In the past there have been studies on citation impact of the open access journals that have actually received a journal impact factor from Thomson Reuters Scientific (formerly ISI). The first was by (McVeigh 2004) followed by (Vanouplines and Beullens 2008) (in Dutch, and not openly accessible) and recently by (Giglia 2010). These consecutive studies showed an increasing number of open access journals that received an Journal Impact Factor from Thomson Reuters. McVeigh reported 239 OA journals for the JCR 2004, Vanouplines reported 295 OA journals for the JCR 2005 and Giglia reported 385 OA journals for the JCR 2008 (there are some methodological issues that make these figures not entirely comparable).

The pitfall of these studies is that although they showed interesting figures and additional analyses, none of these studies actually published the list of open access journals that received an impact factor. The sole purpose of this blogpost is to publish this actual list. The probable reason for the previous authors is that the impact factors are proprietary information from Thomson Reuters. You are not allowed to publish these figures. On the other hand most publishers, use it in all their marketing outings for their journals. So the journal impact factor is virtually information in the public domain.

To avoid any intellectual property problems with Thomson Reuters I have included the ScimagoJR and Scopus SNIP indicator for the journals rather than the Journal Impact Factor. The correlation for this set of journals between SNIP and IF was 0.94 and between SJR and IF was 0.96. In total 619 journals from DOAJ were present in the JCR 2009 report (Science and Social Science & Humanities version deduplicated). The growth in journal coverage is due to the growth in OA journals and the significant expansion of journal coverage in 2008. On the other hand looking at the journal list of Scopus indexed journals I note that they include some 1365 journals open access journal which have a ScimagoJR or SNIP.

For the current table I matched the journal list from DOAJ downloaded on December 13th 2010, with the deduplicated list of the JCR 2009 indexed journals. This journal set of 619 journals was matched against the journal list from to include the ScimagoJR 2009 and SNIP2009 as well. For each journal the subject categories indicated by DOAJ were included. The journals were sorted alphabetically on subjects and descending IF within a subject. For the following table journals with multiple subject assignments in DOAJ were included in their different categories as well. This expanded the list to 782 lines. Finally the column with impact factors was removed, showing only the ScimagoJR and SNIP for the journals. A few journals were not assigned a ScimagoJR or SNIP, but these were assigned a Journal Impact Factor. In some cases this was due to differences in journal coverage between Scopus and Web of Science, but in a few cases this appears also the problem of different ISSN assignments by the respective databases.
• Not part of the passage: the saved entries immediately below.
(** C21: BITOP stores under its key a string as long as the longest source, every bit of which is the
    conjunction, disjunction, exclusive or or negation of the bits of the sources at that place, where
    a missing key and the places behind a value are zeros, and answers with its length. When all sources
    are empty, it deletes the key instead and answers zero. The database accepts the commit, and the
    store holds afterwards what the transaction saw. MGET of the same keys answers with their
    values in order, null for the missing ones. *)
Theorem bitop_correct opName op dest keys w :
  bitop_name opName = Ret op -> (op = BITOP_NOT -> zlen keys = 1) -> keys <> [] -> strings_here keys -> reading (zlen keys + 2) w -> w_txn w = None ->
  key_ok dest -> old_record sess srv chunkOf dest (found dest) ->
  let vals := map value_or_empty keys in
  (max_len vals <> 0 -> exists s, zlen s = max_len vals /\ (forall p, 0 <= p < 8 * max_len vals -> bit_at s p = bit_op op (map (fun v => bit_at v p) vals)) /\
     sets cfg sess currentTs chunkOf checkType dest db 0 (kv_record sess s 0) (Command_fmtLongLong (zlen s)) Command_fmtNull (bitop opName dest keys w)) /\
  (max_len vals = 0 -> exists tx tx', tx_db tx = db /\ deleted dest tx tx' /\ commits tx' Command_fmtZero (bitop opName dest keys w)) /\
  answers db (mget keys w) (Command_fmtMultiBulkLen [] (zlen keys) ++ concat (map (fun key => bulk_or_null (value key)) keys)).
Proof.
  intros En Hnot Hne Hs Hw Et Hk Ho vals.
  assert (bool_decide (op = BITOP_NOT) && negb (zlen keys =? 1) = false) as Eg by (destruct (decide (op = BITOP_NOT)) as [E|E]; [rewrite (Hnot E); by rewrite andb_false_r|by rewrite bool_decide_false]).
  split; [|split].
  - intros Hm. assert (vals <> []) as Hv by (by destruct keys). destruct (bitop_value op vals Hv) as (s & Es & El & Hb); [intros E; subst vals; rewrite zlen_map; by apply Hnot|].
    exists s. split; [done|]. split; [done|]. destruct (bitop_vals_ok keys 2 w ltac:(lia) Hs ltac:(by rewrite Z.add_comm)) as (w1 & Ev & Hr & Et1).
    unfold Bitop_run. rewrite En, bind_Ret, Eg.
    cbn [or_return]. rewrite Ev, bind_Ret. cbn [or_return]. fold vals. rewrite (proj2 (Z.eqb_neq _ _) Hm), Es, bind_Ret.
    destruct (reading_command dest w1 (reading_weaken dur db 2 1 w1 Hr ltac:(lia)) ltac:(congruence) Hk) as (ks & live & -> & Hc & Hlog).
    assert (zlen s < 2 ^ 62) as Hl.
    { rewrite El. destruct (max_len_spec vals) as (_ & [E|(v & Hin & <-)] & _); [lia|]. apply list_elem_of_fmap in Hin as (key & -> & Hin). unfold strings_here in Hs. rewrite Forall_forall in Hs.
      destruct (Hs key Hin) as [_ Hh]. unfold KvSpec.string_here in Hh. unfold value_or_empty, KvRead.value. destruct (found key); [apply Hh|done|done]. }
    pose proof (set_rounds cfg sess now currentTs srv chunkOf checkType dest ks live dur db 0 (kv_record sess s 0) (Command_fmtLongLong (zlen s)) [] Hc Hlog Ho) as Hsets.
    rewrite bool_decide_false in Hsets by done. apply Hsets. apply kv_record_wf; [apply Hso|done|done].
  - intros Hm. destruct (bitop_vals_ok keys 2 w ltac:(lia) Hs ltac:(by rewrite Z.add_comm)) as (w1 & Ev & Hr & Et1).
    destruct (bitop_delete dest w1 (reading_weaken dur db 2 1 w1 Hr ltac:(lia)) Hk Ho) as (ks1 & tx & tx' & Eo & Edb & Hd & Hop & Hkp & Hw' & Edel). exists tx, tx'. split; [done|]. split; [done|].
    unfold Bitop_run. rewrite En, bind_Ret, Eg.
    cbn [or_return]. rewrite Ev, bind_Ret. cbn [or_return]. fold vals. rewrite Hm, Eo, bind_Ret. cbn [w_store w_db Z.eqb]. rewrite Edel, bind_Ret. cbn [or_return w_txn]. by apply (commit_commits cfg sess Hlh _ tx).
  - destruct (mget_loop_ok keys 2 0 (Command_fmtMultiBulkLen [] (zlen keys)) w ltac:(lia) Hs ltac:(by rewrite Z.add_comm)) as (w' & E & Edb). by exists w'.
Qed.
Download: List of open access journals that are assigned an Impact Factor in the JCR 2009 showing their respective SNIP and ScimagoJR for 2009.

Have fun with this list


Giglia, E. (2010). The Impact Factor of Open Access journals: data and trends. ELPUB 2010 International Conference on Electronic Publishing, Helsinki (Finland), 16-18 June 2010. and

McVeigh, M.E. (2004). Open Access Journals in the ISI Citation Databases: Analysis of Impact Factors and Citation Patterns A citation study from Thomson Scientific, Thomson Scientific.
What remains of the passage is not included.